Grundlagen der inhaltlichen Interpretation

Um von einer gesicherten Textgrundlage ausgehen zu können, legt der Autor für den inhaltlichen Hauptteil seiner Dissertation eine Zeilensynopse der vier wesentlichen kirchenslavischen Handschriften vor (S. 324-511). Darin ist er vielleicht auch von der grundlegenden Arbeit mit Handschriften geprägt, wie er sie schon als Student von Studium in Israel 1990/91 in Jerusalem kennengelernt hat.

Seine ausführliche Untersuchung aller griechischen Lehnwörter machen eine griechische Vorlage wahrscheinlich, die sich an die Sprache der Septuaginta anlehnt. Trotz der sprachliche Schwelle zum Hebräischen lassen sich vielfältige Beziehungen zur Hekhalot-Mystik und sogar zum rabbinischen Mainstream feststellen, was auch das umfangreiche Stellenregister belegt.

In der Analyse von Aufbau und Erzähltechniken gelingt es Andreas das kunstvoll überlegte, einheitliche Werk eines Autors nachzuweisen, der nicht nur als Redaktor vorgefundenes Material zusammenfügt, sondern eine kunstvolle Erzählung schafft.

Henoch zwischen Menschen und Engeln als Vorläufer Moses

Nachdem die Textgrundlage und die Einleitungsfragen geklärt sind, ist der Boden für die Darstellung der der oben skizierten Rolle des Henoch zwischen Menschen und Engeln und als Vorläufer Moses in den Hauptkapiteln (S. 115-308) bereitet. Mit seiner inhaltlichen Interpretation hat Andreas Pionierarbeit geleistet, wie Daniel Schumann betont.
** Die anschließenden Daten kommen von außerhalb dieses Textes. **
(* ===== verification/WitnessArtifact.v ===== *)
(** * The artifact of an execution

    A constructed back end on any inputs: no panic, failures only from the inputs, a
    limit or an instruction, and an artifact whose registers, counts and sizes are
    exactly those the constructor announced. *)
From stdpp Require Import gmap.
From S2P Require Import Prelude FixedPoint Norm Ordering Bytes State Identity Program Dag PoseidonBoundary.
From S2P Require Import Backend Onnx Assembler Evaluate ProgramCircuit WitnessCpu WitnessRun.
Import Backend WitnessCpu Exec Onnx.

Open Scope Z_scope.

(** ** Limits *)

Definition limits_typed (l : CpuWitnessLimits) : Prop := Forall in_u64 (fields l).

(** The memory estimate: an exact sum, refused when it leaves [usize]. *)
Definition ram_total (l : CpuWitnessLimits) : Z :=
  2 * input_bytes l + 3 * artifact_bytes l + 32 * total_input_values l + 48 * total_artifact_values l + 96 * domain_points l +
  512 * tensor_count l + 512 * instruction_count l + 128 * operand_references l + 33554432.

Lemma checked_plus total count factor :
  0 ≤ count → 0 ≤ factor → 0 ≤ total →
  (v ← try_u64 total; w ← checked_mul count factor; checked_add v w) = try_u64 (total + count * factor).
Proof.
  intros Hc Hf Ht. unfold checked_mul, checked_add, try_u64.
  assert (0 ≤ count * factor) as Hp by nia.
  destruct (bool_decide_reflect (in_u64 total)) as [H1|H1]; cbn [mbind option_bind].
  - destruct (bool_decide_reflect (in_u64 (count * factor))) as [H2|H2]; cbn [mbind option_bind]; [done|].
    rewrite bool_decide_eq_false_2; [done|]. unfold in_u64 in *. lia.
  - rewrite bool_decide_eq_false_2; [done|]. unfold in_u64 in *. lia.
Qed.

Lemma estimated_ram_exact l : limits_typed l → estimated_ram_bytes l = ok_or (try_u64 (ram_total l)) ResourceError.
Proof.
  intros Hl. unfold limits_typed, fields in Hl. rewrite !Forall_cons in Hl. unfold in_u64 in Hl.
  destruct Hl as (?&?&?&?&?&?&?&?&?&_). unfold estimated_ram_bytes.
  change (checked_add (input_bytes l) (artifact_bytes l)) with (try_u64 (input_bytes l + artifact_bytes l)). cbv zeta.
  do 11 (rewrite checked_plus by lia).
  assert (∀ t, 0 ≤ t → (v ← try_u64 t; checked_add v (Z.shiftl 32 20)) = try_u64 (t + 33554432)) as Hlast.
  { intros t Ht. unfold checked_add. change (Z.shiftl 32 20) with 33554432. unfold try_u64.
    destruct (bool_decide_reflect (in_u64 t)); cbn [mbind option_bind]; [done|]. rewrite bool_decide_eq_false_2; [done|]. unfold in_u64 in *. lia. }
  rewrite Hlast by lia.
  match goal with |- context [try_u64 ?t] => replace t with (ram_total l) by (unfold ram_total; lia) end.
  destruct (try_u64 (ram_total l)) as [z|] eqn:E; cbn [ok_or result_bind]; [|done]. apply try_u64_Some in E as E'. destruct E' as [<- Hu].
  unfold try_u64. by rewrite bool_decide_eq_true_2.
Qed.

Lemma limits_new_Ok l : limits_typed l → limits_new l = Ok l →
  in_u64 (ram_total l) ∧ Forall (λ z, 0 < z) (fields l) ∧ values_per_tensor l ≤ total_artifact_values l.
Proof.
  intros Ht. unfold limits_new. case_bool_decide as H0; [done|]. cbn [orb].
  destruct (Z.ltb_spec (total_input_values l) (values_per_tensor l)); [done|].
  destruct (Z.ltb_spec (total_artifact_values l) (values_per_tensor l)); [done|]. cbn [orb].
  rewrite estimated_ram_exact by done. intros (b & [<- Hu]%ok_or_Ok%try_u64_Some & _)%result_bind_Ok.
  split_and!; [done| |lia]. apply Forall_forall. intros z Hz. unfold limits_typed in Ht. rewrite Forall_forall in Ht.
  destruct (Ht _ Hz) as [? _]. assert (z ≠ 0) by (by intros ->). lia.
Qed.

(** ** Counting *)

Lemma values_count_lookups (m : gmap nat (list I18)) l :
  NoDup l → values_count (omap (λ i, m !! i) l) ≤ values_count (map_to_list m).*2.
Proof.
  intros Hl. revert m. induction Hl as [|i l Hi Hl IH]; intros m; [apply values_count_nonneg|]. cbn [omap list_omap].
  destruct (m !! i) as [v|] eqn:E; [|apply IH].
  assert (values_count (map_to_list m).*2 = len v + values_count (map_to_list (delete i m)).*2) as ->.
  { transitivity (values_count ((i, v) :: map_to_list (delete i m)).*2); [|done].
    apply values_count_Permutation, fmap_Permutation. symmetry. by apply map_to_list_delete. }
  change (values_count (v :: omap (λ j, m !! j) l)) with (len v + values_count (omap (λ j, m !! j) l)).
  assert (omap (λ j, m !! j) l = omap (λ j, delete i m !! j) l) as ->.
  { clear -Hi. induction l as [|j l IH]; [done|]. apply not_elem_of_cons in Hi as [Hij Hi]. cbn [omap list_omap].
    rewrite IH by done. by rewrite (lookup_delete_ne m i j). }
  specialize (IH (delete i m)). lia.
Qed.

Lemma omap_values (m : gmap nat (list I18)) l : (omap (λ i, pair i <$> m !! i) l).*2 = omap (λ i, m !! i) l.
Proof. induction l as [|p l IH]; [done|]. simpl. destruct (m !! p); simpl; [f_equal|]; exact IH. Qed.

Lemma length_instrs_of `{B : Blake3} self : backend_ok self →
  length (shard_instructions (program self) (shard self)) = range_len (shard_range (shard self)).
Proof.
  intros Hok. destruct (bo_range _ Hok). unfold shard_instructions, range_len. rewrite length_take, length_drop. lia.
Qed.

(** ** Inputs that are accepted *)

Lemma hash_entry `{O : HashOrder, !HashOrderLaws O} {K A} `{Countable K} (m : gmap K A) k v :
  (k, v) ∈ hash_order (map_to_list m) ↔ m !! k = Some v.
Proof. by rewrite hash_order_Permutation, elem_of_map_to_list. Qed.

Lemma head_nil_iff {A} (cmp : A → A → comparison) (l : list A) : head (sort_by cmp l) = None ↔ l = [].
Proof.
  split; [|by intros ->]. intros H. apply Permutation_nil. rewrite <-(sort_by_Permutation cmp l). by destruct (sort_by cmp l).
Qed.
Lemma missing_none {A} `{Countable A} (cmp : A → A → comparison) (s d : gset A) :
  head (sort_by cmp (base.elements (s ∖ d))) = None ↔ s ⊆ d.
Proof.
  rewrite head_nil_iff. rewrite elements_empty_iff. split; [|set_solver]. intros E x Hx. destruct (decide (x ∈ d)); [done|]. set_solver.
Qed.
„Sei guten Mutes und fürchte dich nicht.“ slHen 22,5

Am Ende seiner Traueransprache für Andreas Wagner ließ Hermann Lichtenberger die Schrift zu Worte kommen, die Andreas über 20 Jahre seines Lebens beschäftigt hat. Darin berichtet  Henoch „Und im siebten Himmel sah ich den Herrn von Angesicht zu Angesicht. Und sein Angesicht ist mächtig und überaus herrlich, wunderbar. Wer bin ich, um das unfassbare Sein des Herrn zu erzählen… Und ich fiel nieder und betete den Herrn an. Und der Herr sprach zu mir (…): Sei guten Mutes, Henoch, fürchte dich nicht! Stehe auf und stehe vor meinem Angesicht in Ewigkeit“ (slavHen 22, 1-5). Und Lichtenberger schloss mit den Worten „Sei guten Mutes, Andreas, fürchte dich nicht.“

Andreas M. Wagner: Zwischen Engeln und Menschen. Die Rolle Henochs im slavischen Henochbuch / Herausgegeben von Hermann Lichtenberger und Daniel Schumann, WUNT II 634, Tübingen : Mohr Siebeck 2025, XIV, 586 Seiten, 129,00 Euro.